(Beginning of RECORDS FOR THE TASK)

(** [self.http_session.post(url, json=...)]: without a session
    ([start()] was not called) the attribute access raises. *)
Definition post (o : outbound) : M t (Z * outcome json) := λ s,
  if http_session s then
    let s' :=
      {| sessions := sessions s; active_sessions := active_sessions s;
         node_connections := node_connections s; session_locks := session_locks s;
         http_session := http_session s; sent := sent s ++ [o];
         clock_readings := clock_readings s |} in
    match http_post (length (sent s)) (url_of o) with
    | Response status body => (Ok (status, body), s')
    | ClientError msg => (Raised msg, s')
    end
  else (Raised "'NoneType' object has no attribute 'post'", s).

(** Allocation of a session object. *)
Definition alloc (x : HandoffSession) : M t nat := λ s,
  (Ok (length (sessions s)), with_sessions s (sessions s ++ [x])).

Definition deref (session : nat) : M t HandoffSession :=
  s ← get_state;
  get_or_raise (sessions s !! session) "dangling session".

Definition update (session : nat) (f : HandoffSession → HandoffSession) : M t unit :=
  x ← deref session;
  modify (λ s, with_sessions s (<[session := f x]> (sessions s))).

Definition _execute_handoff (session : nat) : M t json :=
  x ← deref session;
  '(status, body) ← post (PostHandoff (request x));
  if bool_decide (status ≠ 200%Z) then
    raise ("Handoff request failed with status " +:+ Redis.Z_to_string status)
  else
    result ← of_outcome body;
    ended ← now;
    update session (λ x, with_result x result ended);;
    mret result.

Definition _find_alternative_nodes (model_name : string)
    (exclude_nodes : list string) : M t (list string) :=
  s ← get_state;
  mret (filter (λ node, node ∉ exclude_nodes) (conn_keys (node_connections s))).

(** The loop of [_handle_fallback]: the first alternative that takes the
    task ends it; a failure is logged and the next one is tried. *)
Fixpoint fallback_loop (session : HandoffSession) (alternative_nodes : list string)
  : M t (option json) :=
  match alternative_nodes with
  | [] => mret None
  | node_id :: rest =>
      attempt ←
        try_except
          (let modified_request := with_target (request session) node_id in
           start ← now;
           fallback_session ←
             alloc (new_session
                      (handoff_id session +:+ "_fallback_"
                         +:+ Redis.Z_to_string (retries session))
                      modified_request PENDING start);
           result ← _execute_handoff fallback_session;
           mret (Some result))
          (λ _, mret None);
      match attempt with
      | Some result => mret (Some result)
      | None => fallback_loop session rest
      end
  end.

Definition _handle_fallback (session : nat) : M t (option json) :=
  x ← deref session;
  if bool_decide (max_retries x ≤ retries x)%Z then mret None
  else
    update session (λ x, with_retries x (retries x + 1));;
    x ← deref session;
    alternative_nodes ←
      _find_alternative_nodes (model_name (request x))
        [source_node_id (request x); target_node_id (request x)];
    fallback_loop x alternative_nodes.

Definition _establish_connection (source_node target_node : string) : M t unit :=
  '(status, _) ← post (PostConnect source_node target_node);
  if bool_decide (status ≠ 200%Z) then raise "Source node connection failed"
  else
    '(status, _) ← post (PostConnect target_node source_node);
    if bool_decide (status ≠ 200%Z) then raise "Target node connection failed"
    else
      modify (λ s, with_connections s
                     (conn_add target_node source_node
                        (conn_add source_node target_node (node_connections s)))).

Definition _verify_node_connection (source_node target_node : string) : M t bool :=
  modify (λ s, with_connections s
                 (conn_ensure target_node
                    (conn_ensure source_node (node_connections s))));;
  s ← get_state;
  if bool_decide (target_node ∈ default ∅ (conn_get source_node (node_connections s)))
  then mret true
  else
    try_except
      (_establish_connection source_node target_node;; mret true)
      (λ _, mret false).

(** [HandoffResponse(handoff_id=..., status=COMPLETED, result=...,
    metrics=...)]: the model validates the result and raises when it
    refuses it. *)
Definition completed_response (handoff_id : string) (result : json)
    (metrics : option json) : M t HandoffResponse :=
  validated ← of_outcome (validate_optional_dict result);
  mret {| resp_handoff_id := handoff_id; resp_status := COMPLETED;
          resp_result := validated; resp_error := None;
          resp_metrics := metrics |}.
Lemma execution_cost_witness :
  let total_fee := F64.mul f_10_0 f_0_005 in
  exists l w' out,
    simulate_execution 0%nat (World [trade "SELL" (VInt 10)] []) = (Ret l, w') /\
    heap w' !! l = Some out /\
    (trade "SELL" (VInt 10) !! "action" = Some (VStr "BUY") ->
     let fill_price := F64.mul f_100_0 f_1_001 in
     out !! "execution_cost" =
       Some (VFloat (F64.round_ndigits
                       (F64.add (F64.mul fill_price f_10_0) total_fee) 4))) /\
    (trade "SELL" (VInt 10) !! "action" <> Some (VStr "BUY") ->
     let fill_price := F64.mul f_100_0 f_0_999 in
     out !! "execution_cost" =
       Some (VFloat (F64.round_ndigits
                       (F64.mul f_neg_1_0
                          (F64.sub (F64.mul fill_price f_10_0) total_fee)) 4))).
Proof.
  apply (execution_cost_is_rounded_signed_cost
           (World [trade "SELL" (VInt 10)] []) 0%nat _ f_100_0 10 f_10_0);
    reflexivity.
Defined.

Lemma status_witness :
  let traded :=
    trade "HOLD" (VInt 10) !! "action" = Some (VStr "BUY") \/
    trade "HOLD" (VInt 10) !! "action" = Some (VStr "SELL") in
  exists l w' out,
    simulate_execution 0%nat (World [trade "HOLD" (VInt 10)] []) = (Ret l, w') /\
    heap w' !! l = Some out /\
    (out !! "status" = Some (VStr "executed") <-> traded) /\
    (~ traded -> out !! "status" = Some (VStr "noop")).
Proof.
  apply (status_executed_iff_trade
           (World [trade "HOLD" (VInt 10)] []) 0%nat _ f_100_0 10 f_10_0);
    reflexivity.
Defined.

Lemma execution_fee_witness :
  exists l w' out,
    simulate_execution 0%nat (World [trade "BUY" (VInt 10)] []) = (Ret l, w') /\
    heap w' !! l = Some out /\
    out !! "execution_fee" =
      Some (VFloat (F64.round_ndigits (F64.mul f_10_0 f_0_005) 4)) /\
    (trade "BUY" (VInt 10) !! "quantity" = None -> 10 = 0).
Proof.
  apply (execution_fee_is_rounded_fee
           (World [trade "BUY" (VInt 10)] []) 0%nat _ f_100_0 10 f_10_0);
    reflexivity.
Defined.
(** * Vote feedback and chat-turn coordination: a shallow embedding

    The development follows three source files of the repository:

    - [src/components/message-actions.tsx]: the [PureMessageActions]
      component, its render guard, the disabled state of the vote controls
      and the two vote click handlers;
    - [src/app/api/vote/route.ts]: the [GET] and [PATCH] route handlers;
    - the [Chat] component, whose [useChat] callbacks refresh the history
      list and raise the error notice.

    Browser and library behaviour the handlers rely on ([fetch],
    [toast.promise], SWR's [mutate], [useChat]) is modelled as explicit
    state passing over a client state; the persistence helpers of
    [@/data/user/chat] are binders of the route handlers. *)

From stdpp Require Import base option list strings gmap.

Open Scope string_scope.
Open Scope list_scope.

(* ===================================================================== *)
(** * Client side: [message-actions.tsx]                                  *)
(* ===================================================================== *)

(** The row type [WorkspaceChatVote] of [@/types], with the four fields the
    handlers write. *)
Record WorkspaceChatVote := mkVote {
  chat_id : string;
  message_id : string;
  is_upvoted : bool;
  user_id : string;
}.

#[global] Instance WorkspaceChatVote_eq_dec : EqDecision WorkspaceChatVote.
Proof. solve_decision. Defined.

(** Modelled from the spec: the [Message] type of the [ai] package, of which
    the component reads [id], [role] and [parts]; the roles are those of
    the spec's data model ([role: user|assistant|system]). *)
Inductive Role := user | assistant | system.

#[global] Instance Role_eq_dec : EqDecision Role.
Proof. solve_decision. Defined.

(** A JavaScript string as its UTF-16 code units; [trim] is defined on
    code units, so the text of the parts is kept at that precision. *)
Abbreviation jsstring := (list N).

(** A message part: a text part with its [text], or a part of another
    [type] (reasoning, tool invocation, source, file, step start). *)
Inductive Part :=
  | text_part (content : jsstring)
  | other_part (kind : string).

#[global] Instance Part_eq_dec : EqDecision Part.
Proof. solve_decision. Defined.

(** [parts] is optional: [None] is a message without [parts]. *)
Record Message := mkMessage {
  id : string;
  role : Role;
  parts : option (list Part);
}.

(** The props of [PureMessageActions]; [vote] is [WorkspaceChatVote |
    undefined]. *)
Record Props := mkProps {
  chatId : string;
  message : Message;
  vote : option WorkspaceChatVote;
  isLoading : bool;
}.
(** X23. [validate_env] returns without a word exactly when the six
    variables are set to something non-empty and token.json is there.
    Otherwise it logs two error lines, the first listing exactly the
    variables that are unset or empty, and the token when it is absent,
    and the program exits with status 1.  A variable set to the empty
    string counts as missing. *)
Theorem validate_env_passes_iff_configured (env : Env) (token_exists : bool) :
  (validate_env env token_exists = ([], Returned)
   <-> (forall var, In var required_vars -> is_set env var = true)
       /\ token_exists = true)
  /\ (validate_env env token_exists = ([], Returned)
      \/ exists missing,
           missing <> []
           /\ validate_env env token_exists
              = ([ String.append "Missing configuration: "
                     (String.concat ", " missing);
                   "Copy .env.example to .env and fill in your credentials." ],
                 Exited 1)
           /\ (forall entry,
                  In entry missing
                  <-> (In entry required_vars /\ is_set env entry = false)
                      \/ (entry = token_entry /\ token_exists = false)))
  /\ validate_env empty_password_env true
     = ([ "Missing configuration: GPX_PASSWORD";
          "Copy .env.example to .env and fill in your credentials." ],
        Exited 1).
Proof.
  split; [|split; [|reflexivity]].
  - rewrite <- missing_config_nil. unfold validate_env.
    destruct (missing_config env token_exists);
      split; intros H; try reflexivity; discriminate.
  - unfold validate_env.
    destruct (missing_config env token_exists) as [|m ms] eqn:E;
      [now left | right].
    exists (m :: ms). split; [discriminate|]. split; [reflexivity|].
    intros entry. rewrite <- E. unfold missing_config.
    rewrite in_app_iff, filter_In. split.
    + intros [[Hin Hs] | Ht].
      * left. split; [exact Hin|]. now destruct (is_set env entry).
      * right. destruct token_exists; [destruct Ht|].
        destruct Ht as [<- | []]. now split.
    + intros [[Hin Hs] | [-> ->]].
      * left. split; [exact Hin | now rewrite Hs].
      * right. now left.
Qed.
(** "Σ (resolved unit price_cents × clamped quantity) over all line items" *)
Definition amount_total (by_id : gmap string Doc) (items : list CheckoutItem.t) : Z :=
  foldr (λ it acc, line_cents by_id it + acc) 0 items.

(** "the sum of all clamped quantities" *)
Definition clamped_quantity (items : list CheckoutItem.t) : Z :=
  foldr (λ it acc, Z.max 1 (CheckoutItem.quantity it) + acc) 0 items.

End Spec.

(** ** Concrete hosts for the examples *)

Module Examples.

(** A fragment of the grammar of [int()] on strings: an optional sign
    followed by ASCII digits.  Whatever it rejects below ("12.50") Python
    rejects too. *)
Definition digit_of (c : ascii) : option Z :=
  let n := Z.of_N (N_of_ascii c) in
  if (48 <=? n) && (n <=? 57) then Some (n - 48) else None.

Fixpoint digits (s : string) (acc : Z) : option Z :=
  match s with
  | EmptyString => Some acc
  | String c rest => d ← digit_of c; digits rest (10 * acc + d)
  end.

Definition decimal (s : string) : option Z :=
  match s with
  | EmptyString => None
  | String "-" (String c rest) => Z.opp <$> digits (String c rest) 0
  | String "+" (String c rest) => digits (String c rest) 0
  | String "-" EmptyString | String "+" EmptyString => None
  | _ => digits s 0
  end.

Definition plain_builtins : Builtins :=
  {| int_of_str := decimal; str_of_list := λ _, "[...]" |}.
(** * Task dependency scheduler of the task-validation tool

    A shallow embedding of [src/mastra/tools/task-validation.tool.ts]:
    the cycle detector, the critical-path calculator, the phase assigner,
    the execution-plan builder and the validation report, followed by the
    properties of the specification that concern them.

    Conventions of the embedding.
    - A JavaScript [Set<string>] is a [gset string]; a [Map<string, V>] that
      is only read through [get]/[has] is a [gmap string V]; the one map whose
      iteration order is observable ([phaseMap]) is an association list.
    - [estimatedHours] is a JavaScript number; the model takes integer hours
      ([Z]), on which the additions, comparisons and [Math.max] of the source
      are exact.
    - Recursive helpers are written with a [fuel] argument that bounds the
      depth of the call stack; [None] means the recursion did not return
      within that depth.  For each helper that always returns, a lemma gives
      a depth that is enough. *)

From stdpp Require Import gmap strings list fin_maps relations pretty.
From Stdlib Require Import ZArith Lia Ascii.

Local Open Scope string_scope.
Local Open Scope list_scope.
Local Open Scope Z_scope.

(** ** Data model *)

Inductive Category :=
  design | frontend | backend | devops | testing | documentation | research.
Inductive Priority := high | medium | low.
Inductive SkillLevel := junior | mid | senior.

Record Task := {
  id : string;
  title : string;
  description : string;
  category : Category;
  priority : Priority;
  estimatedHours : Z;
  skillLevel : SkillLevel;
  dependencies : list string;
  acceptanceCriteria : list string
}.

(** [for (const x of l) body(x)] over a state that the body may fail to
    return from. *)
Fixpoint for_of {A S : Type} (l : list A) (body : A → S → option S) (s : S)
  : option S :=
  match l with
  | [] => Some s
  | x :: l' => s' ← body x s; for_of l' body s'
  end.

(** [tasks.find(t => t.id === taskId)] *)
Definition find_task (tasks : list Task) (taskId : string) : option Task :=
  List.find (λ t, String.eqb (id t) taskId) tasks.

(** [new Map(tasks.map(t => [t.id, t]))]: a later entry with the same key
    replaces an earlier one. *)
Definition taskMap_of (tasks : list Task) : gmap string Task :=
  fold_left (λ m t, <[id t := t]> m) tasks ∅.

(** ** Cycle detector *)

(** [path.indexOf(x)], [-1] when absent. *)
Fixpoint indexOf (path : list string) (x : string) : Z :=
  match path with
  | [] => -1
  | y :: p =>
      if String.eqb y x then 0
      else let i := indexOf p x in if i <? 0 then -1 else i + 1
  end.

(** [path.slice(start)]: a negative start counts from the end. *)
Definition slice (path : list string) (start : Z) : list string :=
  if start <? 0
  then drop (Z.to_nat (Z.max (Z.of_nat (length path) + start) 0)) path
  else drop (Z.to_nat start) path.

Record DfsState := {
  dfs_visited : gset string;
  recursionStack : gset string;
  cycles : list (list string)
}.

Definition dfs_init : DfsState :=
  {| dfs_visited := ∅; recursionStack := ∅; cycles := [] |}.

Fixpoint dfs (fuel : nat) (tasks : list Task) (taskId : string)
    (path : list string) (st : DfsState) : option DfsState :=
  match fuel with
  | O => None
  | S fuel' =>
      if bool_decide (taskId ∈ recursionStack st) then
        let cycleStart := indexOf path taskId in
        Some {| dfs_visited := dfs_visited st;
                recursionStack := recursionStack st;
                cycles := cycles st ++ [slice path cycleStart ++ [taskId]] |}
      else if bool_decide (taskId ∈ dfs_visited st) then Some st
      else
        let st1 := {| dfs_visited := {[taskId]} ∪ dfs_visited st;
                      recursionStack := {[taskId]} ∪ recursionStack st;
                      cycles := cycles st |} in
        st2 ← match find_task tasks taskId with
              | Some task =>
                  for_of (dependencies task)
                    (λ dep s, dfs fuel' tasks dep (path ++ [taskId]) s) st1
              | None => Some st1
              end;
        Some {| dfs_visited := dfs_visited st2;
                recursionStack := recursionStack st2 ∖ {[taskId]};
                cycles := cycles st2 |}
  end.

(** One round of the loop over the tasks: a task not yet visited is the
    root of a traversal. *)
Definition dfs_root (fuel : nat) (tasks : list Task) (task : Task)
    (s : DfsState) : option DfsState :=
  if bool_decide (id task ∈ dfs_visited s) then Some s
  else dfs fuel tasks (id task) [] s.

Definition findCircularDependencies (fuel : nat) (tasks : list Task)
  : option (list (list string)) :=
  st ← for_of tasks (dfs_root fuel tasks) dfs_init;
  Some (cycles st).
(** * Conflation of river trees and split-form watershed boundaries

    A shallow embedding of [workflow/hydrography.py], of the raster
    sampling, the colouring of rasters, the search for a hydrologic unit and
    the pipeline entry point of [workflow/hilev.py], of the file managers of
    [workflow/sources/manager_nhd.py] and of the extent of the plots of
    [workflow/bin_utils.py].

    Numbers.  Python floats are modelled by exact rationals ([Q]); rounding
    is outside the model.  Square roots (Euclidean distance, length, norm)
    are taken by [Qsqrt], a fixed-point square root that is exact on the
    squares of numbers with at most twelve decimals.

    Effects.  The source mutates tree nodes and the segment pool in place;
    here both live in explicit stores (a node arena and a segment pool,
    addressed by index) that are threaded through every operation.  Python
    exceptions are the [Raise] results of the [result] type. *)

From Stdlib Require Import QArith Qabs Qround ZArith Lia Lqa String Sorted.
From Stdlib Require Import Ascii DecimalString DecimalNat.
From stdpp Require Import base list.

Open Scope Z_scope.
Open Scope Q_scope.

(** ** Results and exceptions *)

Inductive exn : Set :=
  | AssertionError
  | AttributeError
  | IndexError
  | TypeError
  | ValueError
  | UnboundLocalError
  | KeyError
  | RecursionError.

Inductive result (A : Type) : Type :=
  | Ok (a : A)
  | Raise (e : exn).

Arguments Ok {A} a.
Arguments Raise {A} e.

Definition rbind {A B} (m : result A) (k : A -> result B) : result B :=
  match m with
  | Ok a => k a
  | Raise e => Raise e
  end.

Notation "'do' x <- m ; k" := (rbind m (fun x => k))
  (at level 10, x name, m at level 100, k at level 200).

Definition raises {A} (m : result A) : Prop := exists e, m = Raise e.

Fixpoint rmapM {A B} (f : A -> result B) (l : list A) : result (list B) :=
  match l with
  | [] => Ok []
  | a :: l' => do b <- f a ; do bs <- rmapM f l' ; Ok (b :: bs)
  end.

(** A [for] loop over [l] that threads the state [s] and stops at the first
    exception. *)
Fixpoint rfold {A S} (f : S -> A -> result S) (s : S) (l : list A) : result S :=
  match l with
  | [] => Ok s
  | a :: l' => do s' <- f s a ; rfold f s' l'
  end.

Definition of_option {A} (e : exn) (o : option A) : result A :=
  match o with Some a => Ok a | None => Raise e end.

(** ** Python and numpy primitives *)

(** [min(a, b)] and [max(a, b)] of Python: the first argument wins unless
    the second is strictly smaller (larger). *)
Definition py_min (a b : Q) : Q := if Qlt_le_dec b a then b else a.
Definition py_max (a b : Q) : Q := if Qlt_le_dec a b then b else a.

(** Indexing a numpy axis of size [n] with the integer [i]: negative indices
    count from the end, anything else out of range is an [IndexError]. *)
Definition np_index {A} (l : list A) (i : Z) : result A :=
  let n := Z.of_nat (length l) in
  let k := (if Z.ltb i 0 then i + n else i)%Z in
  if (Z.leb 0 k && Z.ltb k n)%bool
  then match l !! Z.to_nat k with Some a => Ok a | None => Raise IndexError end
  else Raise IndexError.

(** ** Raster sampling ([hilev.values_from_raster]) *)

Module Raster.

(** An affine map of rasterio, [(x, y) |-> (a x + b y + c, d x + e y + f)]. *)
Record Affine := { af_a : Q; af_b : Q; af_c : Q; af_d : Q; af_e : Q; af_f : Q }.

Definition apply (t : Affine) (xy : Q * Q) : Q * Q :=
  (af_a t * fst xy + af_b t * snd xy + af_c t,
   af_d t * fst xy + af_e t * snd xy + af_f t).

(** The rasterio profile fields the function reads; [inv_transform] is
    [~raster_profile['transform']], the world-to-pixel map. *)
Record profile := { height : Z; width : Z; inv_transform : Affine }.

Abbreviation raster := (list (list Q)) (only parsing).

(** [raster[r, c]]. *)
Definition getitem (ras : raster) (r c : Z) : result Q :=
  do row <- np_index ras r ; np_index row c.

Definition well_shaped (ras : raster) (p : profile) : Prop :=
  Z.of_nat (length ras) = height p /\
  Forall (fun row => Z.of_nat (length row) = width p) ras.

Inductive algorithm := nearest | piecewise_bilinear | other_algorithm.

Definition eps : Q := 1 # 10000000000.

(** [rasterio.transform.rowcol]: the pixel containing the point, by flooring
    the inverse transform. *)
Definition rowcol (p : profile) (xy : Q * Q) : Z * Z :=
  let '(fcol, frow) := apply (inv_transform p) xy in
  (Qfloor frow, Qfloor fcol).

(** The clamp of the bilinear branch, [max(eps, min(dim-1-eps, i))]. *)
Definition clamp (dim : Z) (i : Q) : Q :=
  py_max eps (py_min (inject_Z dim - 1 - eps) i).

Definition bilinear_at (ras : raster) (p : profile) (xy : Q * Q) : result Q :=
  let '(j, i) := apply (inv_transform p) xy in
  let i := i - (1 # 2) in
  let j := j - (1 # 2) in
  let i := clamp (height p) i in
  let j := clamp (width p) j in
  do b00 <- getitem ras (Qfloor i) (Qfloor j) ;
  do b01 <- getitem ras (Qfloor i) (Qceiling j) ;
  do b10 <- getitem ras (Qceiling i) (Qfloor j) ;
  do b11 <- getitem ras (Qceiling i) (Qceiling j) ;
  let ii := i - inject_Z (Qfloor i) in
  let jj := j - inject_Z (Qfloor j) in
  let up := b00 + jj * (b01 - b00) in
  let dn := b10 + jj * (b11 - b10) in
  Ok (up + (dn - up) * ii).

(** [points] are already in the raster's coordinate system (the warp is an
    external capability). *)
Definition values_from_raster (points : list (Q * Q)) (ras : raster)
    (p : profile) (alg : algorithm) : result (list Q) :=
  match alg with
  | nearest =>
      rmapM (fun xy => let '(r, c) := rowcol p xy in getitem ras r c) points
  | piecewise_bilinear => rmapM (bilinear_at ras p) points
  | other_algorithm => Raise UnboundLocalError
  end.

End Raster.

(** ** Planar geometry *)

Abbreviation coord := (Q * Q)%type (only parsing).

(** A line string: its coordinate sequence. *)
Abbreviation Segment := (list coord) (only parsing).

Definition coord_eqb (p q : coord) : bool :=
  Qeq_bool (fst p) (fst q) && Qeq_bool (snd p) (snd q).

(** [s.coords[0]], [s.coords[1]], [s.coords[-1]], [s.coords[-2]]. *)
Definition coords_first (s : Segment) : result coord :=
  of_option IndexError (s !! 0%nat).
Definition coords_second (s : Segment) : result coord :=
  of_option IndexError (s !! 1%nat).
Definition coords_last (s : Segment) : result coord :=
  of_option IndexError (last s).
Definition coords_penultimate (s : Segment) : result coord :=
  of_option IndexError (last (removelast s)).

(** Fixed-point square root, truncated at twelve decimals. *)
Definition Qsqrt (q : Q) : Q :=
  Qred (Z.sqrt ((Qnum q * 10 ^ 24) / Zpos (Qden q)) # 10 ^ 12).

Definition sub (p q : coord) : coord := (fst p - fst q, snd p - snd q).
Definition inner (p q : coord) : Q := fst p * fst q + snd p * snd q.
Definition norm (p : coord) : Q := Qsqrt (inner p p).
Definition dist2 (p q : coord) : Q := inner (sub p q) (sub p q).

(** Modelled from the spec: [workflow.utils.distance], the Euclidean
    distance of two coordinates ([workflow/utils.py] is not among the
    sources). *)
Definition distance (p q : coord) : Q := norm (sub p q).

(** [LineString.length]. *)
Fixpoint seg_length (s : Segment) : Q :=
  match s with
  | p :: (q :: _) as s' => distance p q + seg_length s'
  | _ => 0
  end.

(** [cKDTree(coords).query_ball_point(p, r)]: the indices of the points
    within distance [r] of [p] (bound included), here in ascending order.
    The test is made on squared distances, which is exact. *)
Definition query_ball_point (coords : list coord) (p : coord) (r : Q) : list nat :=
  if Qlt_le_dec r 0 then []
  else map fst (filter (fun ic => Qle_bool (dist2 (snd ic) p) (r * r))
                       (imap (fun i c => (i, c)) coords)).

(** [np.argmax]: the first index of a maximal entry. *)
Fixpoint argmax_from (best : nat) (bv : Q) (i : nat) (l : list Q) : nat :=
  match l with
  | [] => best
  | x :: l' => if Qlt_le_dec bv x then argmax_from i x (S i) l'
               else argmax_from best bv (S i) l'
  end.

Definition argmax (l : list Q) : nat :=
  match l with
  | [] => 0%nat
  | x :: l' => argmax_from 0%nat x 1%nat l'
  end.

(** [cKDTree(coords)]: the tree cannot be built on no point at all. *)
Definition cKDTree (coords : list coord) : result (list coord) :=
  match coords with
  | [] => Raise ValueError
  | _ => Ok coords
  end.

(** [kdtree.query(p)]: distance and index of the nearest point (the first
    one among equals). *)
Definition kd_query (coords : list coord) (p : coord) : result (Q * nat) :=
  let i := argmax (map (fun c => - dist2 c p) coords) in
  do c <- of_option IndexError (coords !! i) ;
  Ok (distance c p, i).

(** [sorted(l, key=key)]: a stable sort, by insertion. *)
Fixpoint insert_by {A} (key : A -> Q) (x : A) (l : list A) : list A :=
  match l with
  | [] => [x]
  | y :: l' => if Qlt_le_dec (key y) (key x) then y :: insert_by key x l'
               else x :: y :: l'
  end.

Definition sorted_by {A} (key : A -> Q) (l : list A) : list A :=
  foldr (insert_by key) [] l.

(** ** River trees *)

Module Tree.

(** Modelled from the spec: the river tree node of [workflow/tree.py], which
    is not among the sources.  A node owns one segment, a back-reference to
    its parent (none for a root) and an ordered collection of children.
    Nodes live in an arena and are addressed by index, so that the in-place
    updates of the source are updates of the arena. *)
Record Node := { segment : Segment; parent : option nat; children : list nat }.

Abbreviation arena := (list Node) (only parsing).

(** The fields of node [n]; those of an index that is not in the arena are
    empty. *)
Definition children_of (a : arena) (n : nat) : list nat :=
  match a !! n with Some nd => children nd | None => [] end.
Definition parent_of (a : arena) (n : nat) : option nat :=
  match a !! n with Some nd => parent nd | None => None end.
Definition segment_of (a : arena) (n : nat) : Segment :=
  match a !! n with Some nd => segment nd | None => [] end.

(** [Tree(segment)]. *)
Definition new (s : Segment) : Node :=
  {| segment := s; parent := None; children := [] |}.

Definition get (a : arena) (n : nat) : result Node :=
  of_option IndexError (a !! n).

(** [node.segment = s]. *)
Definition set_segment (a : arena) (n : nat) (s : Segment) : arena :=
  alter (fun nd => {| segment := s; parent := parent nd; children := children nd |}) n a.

(End of RECORDS FOR THE TASK)

AIM OF THE TASK:
Among the records above, repeat exactly the line with "do b10 <- getitem", the line with "(** [points] are", and every line in between, and only those.

RESPONSE BOX:
  do b10 <- getitem ras (Qceiling i) (Qfloor j) ;
  do b11 <- getitem ras (Qceiling i) (Qceiling j) ;
  let ii := i - inject_Z (Qfloor i) in
  let jj := j - inject_Z (Qfloor j) in
  let up := b00 + jj * (b01 - b00) in
  let dn := b10 + jj * (b11 - b10) in
  Ok (up + (dn - up) * ii).

(** [points] are already in the raster's coordinate system (the warp is an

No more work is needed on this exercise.